Only one stretch of the records below should be repeated. It starts with the line containing "(~ In (analysis_id e) (map analysis_id h) ->" and goes on through the line containing "- apply existsb_id_iff", exactly as written.

*** Opening of DATA PROVIDED ***

Lemma addAnalysis_cases (clk : clock) (msg : jsstr) (res : analysis_result) (h : list entry) :
  let e := new_entry clk msg res in
  (In (analysis_id e) (map analysis_id h) -> addAnalysis clk msg res h = h)
  /\ (~ In (analysis_id e) (map analysis_id h) ->
      addAnalysis clk msg res h = e :: firstn 99 h).
Proof.
  intro e. unfold addAnalysis. fold e. split; intro Hin.
  - apply existsb_id_iff in Hin. rewrite Hin. reflexivity.
  - destruct (existsb _ h) eqn:E; [apply existsb_id_iff in E; contradiction|].
    reflexivity.
Qed.

Lemma addAnalysis_preserves (clk : clock) (msg : jsstr) (res : analysis_result)
  (h : list entry) :
  (List.length h <= 100)%nat -> NoDup (map analysis_id h) ->
  (List.length (addAnalysis clk msg res h) <= 100)%nat
  /\ NoDup (map analysis_id (addAnalysis clk msg res h)).
Proof.
  intros Hlen Hnd.
  destruct (addAnalysis_cases clk msg res h) as [Hdup Hnew].
  destruct (in_dec (list_eq_dec Z.eq_dec)
              (analysis_id (new_entry clk msg res)) (map analysis_id h)) as [Hin|Hin].
  - rewrite (Hdup Hin). auto.
  - rewrite (Hnew Hin). split.
    + change (S (List.length (firstn 99 h)) <= 100)%nat.
      rewrite length_firstn. lia.
    + change (NoDup (analysis_id (new_entry clk msg res)
                     :: map analysis_id (firstn 99 h))).
      constructor.
      * rewrite <- firstn_map. intro Hf. apply Hin.
        rewrite <- (firstn_skipn 99 (map analysis_id h)). apply in_or_app. left. exact Hf.
      * rewrite <- firstn_map. apply NoDup_firstn'. exact Hnd.
Qed.

Lemma run_adds_from_preserves (calls : list add_call) (h : list entry) :
  (List.length h <= 100)%nat -> NoDup (map analysis_id h) ->
  (List.length (run_adds_from h calls) <= 100)%nat
  /\ NoDup (map analysis_id (run_adds_from h calls)).
Proof.
  revert h. induction calls as [|[[clk m] r] calls IH]; intros h Hlen Hnd; simpl.
  - auto.
  - destruct (addAnalysis_preserves clk m r h Hlen Hnd) as [Hl Hn].
    apply IH; assumption.
Qed.

End History.

(** C9: after any sequence of [addAnalysis] calls from the initial empty
    history, the history holds at most 100 entries with pairwise distinct
    [analysis_id]s; a further call whose entry id is already present leaves
    it unchanged, and otherwise puts the new entry at the front, followed by
    at most 99 of the previous entries in their order. *)
Theorem addAnalysis_history_invariants (calls : list AnalysisContext.add_call)
  (clk : AnalysisContext.clock) (msg : jsstr)
  (res : AnalysisContext.analysis_result) :
  let h := AnalysisContext.run_adds calls in
  let e := AnalysisContext.new_entry clk msg res in
  (List.length h <= 100)%nat
  /\ NoDup (map AnalysisContext.analysis_id h)
  /\ (In (AnalysisContext.analysis_id e) (map AnalysisContext.analysis_id h) ->
      AnalysisContext.addAnalysis clk msg res h = h)
  /\ (~ In (AnalysisContext.analysis_id e) (map AnalysisContext.analysis_id h) ->
      AnalysisContext.addAnalysis clk msg res h = e :: firstn 99 h).
Proof.
  intros h e.
  destruct (run_adds_from_preserves calls [] ltac:(simpl; lia) (NoDup_nil _))
    as [Hl Hn].
  destruct (addAnalysis_cases clk msg res h) as [Hdup Hnew].
  repeat split; assumption.
Qed.

(** C10: when the server delete resolves, [removeAnalysis] keeps, in order,
    exactly the entries whose [analysis_id] differs from the argument and
    throws nothing; when it rejects, the history is unchanged, the error
    message is recorded and rethrown. *)
Theorem removeAnalysis_atomic (analysisId : jsstr) (st : AnalysisContext.ctx_state)
  (u : unit) (err : jsstr) :
  (let (st', thrown) := AnalysisContext.removeAnalysis analysisId (inl u) st in
   thrown = None
   /\ AnalysisContext.error st' = AnalysisContext.error st
   /\ AnalysisContext.analysisHistory st'
      = filter (fun a => negb (Api.jsstr_eqb (AnalysisContext.analysis_id a) analysisId))
          (AnalysisContext.analysisHistory st)
   /\ (forall a, In a (AnalysisContext.analysisHistory st')
        <-> In a (AnalysisContext.analysisHistory st)
            /\ AnalysisContext.analysis_id a <> analysisId))
  /\ AnalysisContext.removeAnalysis analysisId (inr err) st
     = ({| AnalysisContext.analysisHistory := AnalysisContext.analysisHistory st;
           AnalysisContext.error := Some err |}, Some err).
Proof.
  split; [|reflexivity].
  simpl. repeat split; try reflexivity.
  - apply filter_In in H. apply H.
  - intros Heq. apply filter_In in H. destruct H as [_ Hb].
    rewrite Heq in Hb. rewrite (proj2 (jsstr_eqb_eq _ _) eq_refl) in Hb. discriminate.
  - intros [Ha Hne]. apply filter_In. split; [exact Ha|].
    destruct (Api.jsstr_eqb _ _) eqn:E; [apply jsstr_eqb_eq in E; contradiction|].
    reflexivity.
Qed.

*** Close of DATA PROVIDED ***

**OUTPUT FOR THIS EXERCISE**:
  /\ (~ In (analysis_id e) (map analysis_id h) ->
      addAnalysis clk msg res h = e :: firstn 99 h).
Proof.
  intro e. unfold addAnalysis. fold e. split; intro Hin.
  - apply existsb_id_iff in Hin. rewrite Hin. reflexivity.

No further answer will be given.